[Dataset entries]
= Beginning of Section =

(* ===== verification/Invariant.v ===== *)
(** * Constraints under every operation

    The primary keys and unique constraints ([db_wf]) hold of the committed
    content and of the open transaction's content throughout any sequence of
    the operations of the package, whatever faults occur.  The first half is
    what every such theorem needs: how the operations that are not built from
    the combinators of Guards.v are followed, and the tactic [guard_operation]
    that follows any of them down to its statements. *)
From stdpp Require Import base list strings gmap.
From Stdlib Require Import ZArith Lia.
From S2P Require Import Prelude Driver Rows Schema Sql Common Where Guards Operations.
From S2P Require Import Service Transaction Instances ConfigRelease Gray Client Strategy L5.
From S2P Require Import ConfigFile ConfigGroup ConfigTemplate ConfigHistory.
Open Scope Z_scope.
Open Scope store_scope.

(** ** Operations with a control flow of their own *)

(** The rows of owner_service_map are numbered by the clock. *)
#[export] Instance preserves_insert_owners `{Uuid} Q I owners service namespace :
  (forall l, PreservesAt Q I (sql_insert (fun _ => map owner_row l))) ->
  PreservesAt Q I (insert_owners owners service namespace).
Proof.
  intros Hp now d a d' Hq Hd. unfold insert_owners.
  destruct (values_loop 4 3 (owner_args now 0 owners service namespace) 1) as [groups args].
  destruct (params_ok _ _); [|done]. rewrite <- (map_map (map (arg_at args)) owner_row). by apply Hp.
Qed.

(** The methods of the caller's transaction; [U] is what the calls in them may
    rely on. *)
Class GuardsTM `{Env} {A} (Q U : Z -> Prop) (I : database -> Prop) (m : TM A) : Prop :=
  guards_tm : forall t c r t' c', m t c = (r, t', c') -> guarded Q I c -> guarded Q I c'.
#[export] Hint Mode GuardsTM - - ! ! ! ! : typeclass_instances.

Section special.
Context `{Env} `{PolarisApi} (Q U : Z -> Prop) (I : database -> Prop).
Implicit Types c : conn database.

#[export] Instance guards_current_times clients : GuardsAt Q U I (current_times clients).
Proof. induction clients; simpl; apply _. Qed.

#[export] Instance guards_insert_or_continue x ok :
  PreservesAt Q I (sql_insert (fun now => [resource_row now (resource_args x)])) ->
  GuardsAt Q U I ok -> GuardsAt Q U I (insert_or_continue x ok).
Proof.
  intros Hp Hok c r c'. unfold insert_or_continue.
  destruct (tx_Exec _ c) as [[n|e|w] c1] eqn:E; intros Hr Hc;
    pose proof (guards_tx_Exec Q U I _ Hp _ _ _ E Hc) as H1; [by eapply Hok|case_decide; by simplify_eq|by simplify_eq].
Qed.

#[export] Instance guards_recovered {A} (m : M database A) v :
  GuardsAt Q U I m -> GuardsAt Q U I (fun c => match m c with (Err _, c') => (Ok v, c') | rc => rc end).
Proof. apply guards_recover. Qed.

#[export] Instance tm_call {A} f (m : M database A) : GuardsAt Q U I m -> GuardsTM Q U I (call f m).
Proof. intros Hm t c r t' c'. unfold call. destruct (m c) as [[a|e|w] c1] eqn:E; intros; simplify_eq; by eapply Hm. Qed.

#[export] Instance tm_then {A B} (m : TM A) (f : A -> TM B) :
  GuardsTM Q U I m -> (forall a, GuardsTM Q U I (f a)) -> GuardsTM Q U I (then_ m f).
Proof.
  intros Hm Hf t c r t' c'. unfold then_. destruct (m t c) as [[[a|e|w] t1] c1] eqn:E; intros Hr Hc;
    pose proof (Hm _ _ _ _ _ E Hc); simplify_eq; [by eapply Hf|done..].
Qed.

#[export] Instance tm_value {A} (r : res A) : GuardsTM Q U I (value r).
Proof. by intros t c r' t' c' [= _ _ <-]. Qed.

#[export] Instance tm_unless_finished {A} (m : TM A) : GuardsTM Q U I m -> GuardsTM Q U I (unless_finished m).
Proof. intros Hm t c r t' c'. unfold unless_finished. destruct (finish t) as [u|e|w];
    intros Hr Hc; [by eapply Hm|by simplify_eq|by eapply Hm]. Qed.

#[export] Instance tm_Commit : GuardsTM Q U I transaction_Commit.
Proof.
  intros t c r t' c'. unfold transaction_Commit. destruct (commit t); [intros; by simplify_eq|].
  destruct (failed t).
  - pose proof (guards_Rollback Q I c) as Hr. destruct (Rollback c); intros; simplify_eq/=; auto.
  - destruct (Commit c) as [r1 c1] eqn:E; intros; simplify_eq. by eapply (guards_Commit Q U I).
Qed.

#[export] Instance tm_or_else {A B} (m : TM A) (k : TM B) : GuardsTM Q U I m -> GuardsTM Q U I k ->
  GuardsTM Q U I (fun t c => match m t c with
    | (Panic w, t', c') => (Panic w, t', c')
    | (_, t', c') => k t' c'
    end).
Proof.
  intros Hm Hk t c r t' c'. destruct (m t c) as [[[a|e|w] t1] c1] eqn:E; intros Hr Hc;
    pose proof (Hm _ _ _ _ _ E Hc); simplify_eq; [by eapply Hk..|done].
Qed.

Lemma guards_run ms t c : (forall m, GuardsTM Q U I (step m)) -> guarded Q I c -> guarded Q I (snd (run ms t c)).
Proof.
  intros Hs. revert t c. induction ms as [|m ms IH]; intros t c Hc; [done|]. simpl.
  destruct (step m t c) as [[r t1] c1] eqn:E. apply IH. by eapply Hs.
Qed.

#[export] Instance guards_Ping : GuardsAt Q U I Ping.
Proof. intros c r c' [= _ <-] Hc. exact Hc. Qed.

(** The transaction of a caller, whatever methods it runs. *)
#[export] Instance guards_transaction_run ms :
  Clock Q U -> (forall m, GuardsTM Q U I (step m)) -> GuardsAt Q U I (transaction_run ms).
Proof.
  intros Hk Hs. unfold transaction_run. apply guards_bind.
  - unfold CreateTransaction. apply _.
  - intros t c r c' [= _ <-]. by apply guards_run.
Qed.
End special.

#[export] Hint Extern 6 (GuardsTM _ _ _ (match ?x with _ => _ end)) => destruct x : typeclass_instances.

(** ** Following an operation down to its statements *)

(** Instances are found by the shape of the text; nothing is unfolded. *)
Ltac guard_operation := autounfold with operations; cbv zeta; apply _.

(** ** Statements keep the constraints *)

Section statements.

Ltac sequence_only :=
  intros now [] a d' Hd [= _ <-]; revert Hd; unfold db_wf, config_wf; simpl; tauto.

#[export] Instance wf_file_nextval : Preserves db_wf file_nextval.
Proof. sequence_only. Qed.
#[export] Instance wf_tag_nextvals n : Preserves db_wf (tag_nextvals n).
Proof. sequence_only. Qed.
#[export] Instance wf_group_nextval : Preserves db_wf group_nextval.
Proof. sequence_only. Qed.
#[export] Instance wf_template_nextval : Preserves db_wf template_nextval.
Proof. sequence_only. Qed.
#[export] Instance wf_history_nextval : Preserves db_wf history_nextval.
Proof. sequence_only. Qed.

#[export] Instance wf_expire n p :
  Preserves db_wf (fun _ d => Ok (tt, set_tbl (expire n p (tbl d)) d)).
Proof. intros now d a d' Hd [= _ <-]. apply set_tbl_wf; [done|]. apply expire_sub. by apply tbl_distinct. Qed.
End statements.

#[local] Hint Constants Opaque : typeclass_instances.
#[local] Hint Transparent M P TM : typeclass_instances.

Section operations.
Context `{Env} `{PolarisApi} `{MapRange} `{Uuid} `{PgServer} `{PgInput} `{Strconv} `{ReleaseTypes}.
Context `{AuthApi} `{ModelInt}.
Implicit Types c : conn database.

#[export] Instance wf_step m : GuardsTM anytime anytime db_wf (step m).
Proof. destruct m; cbn [step]; guard_operation. Qed.

#[export] Instance wf_run_op op : Guards db_wf (run_op op).
Proof. destruct op; cbn [run_op]; guard_operation. Qed.

#[export] Instance wf_perform op : Guards db_wf (perform op).
Proof. destruct op; cbn [perform]; guard_operation. Qed.

(** The server's promise, carried through every operation: what the theorems
    about arbitrary sequences assume of the tables. *)
Lemma operations_keep_constraints ops c : txst c <> TxOpen ->
  db_wf (committed c) -> db_wf (committed (perform_each perform ops c)).
Proof. intros Ht Hd. by eapply (perform_each_guarded perform anytime anytime db_wf), guarded_idle. Qed.
End operations.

= End of Section =

#### [Activity]
Please reproduce, exactly as they appear above, the lines from the line containing "End special." up to and including the line containing "intros now []".

#### [Output of the task]
End special.

#[export] Hint Extern 6 (GuardsTM _ _ _ (match ?x with _ => _ end)) => destruct x : typeclass_instances.

(** ** Following an operation down to its statements *)

(** Instances are found by the shape of the text; nothing is unfolded. *)
Ltac guard_operation := autounfold with operations; cbv zeta; apply _.

(** ** Statements keep the constraints *)

Section statements.

Ltac sequence_only :=
  intros now [] a d' Hd [= _ <-]; revert Hd; unfold db_wf, config_wf; simpl; tauto.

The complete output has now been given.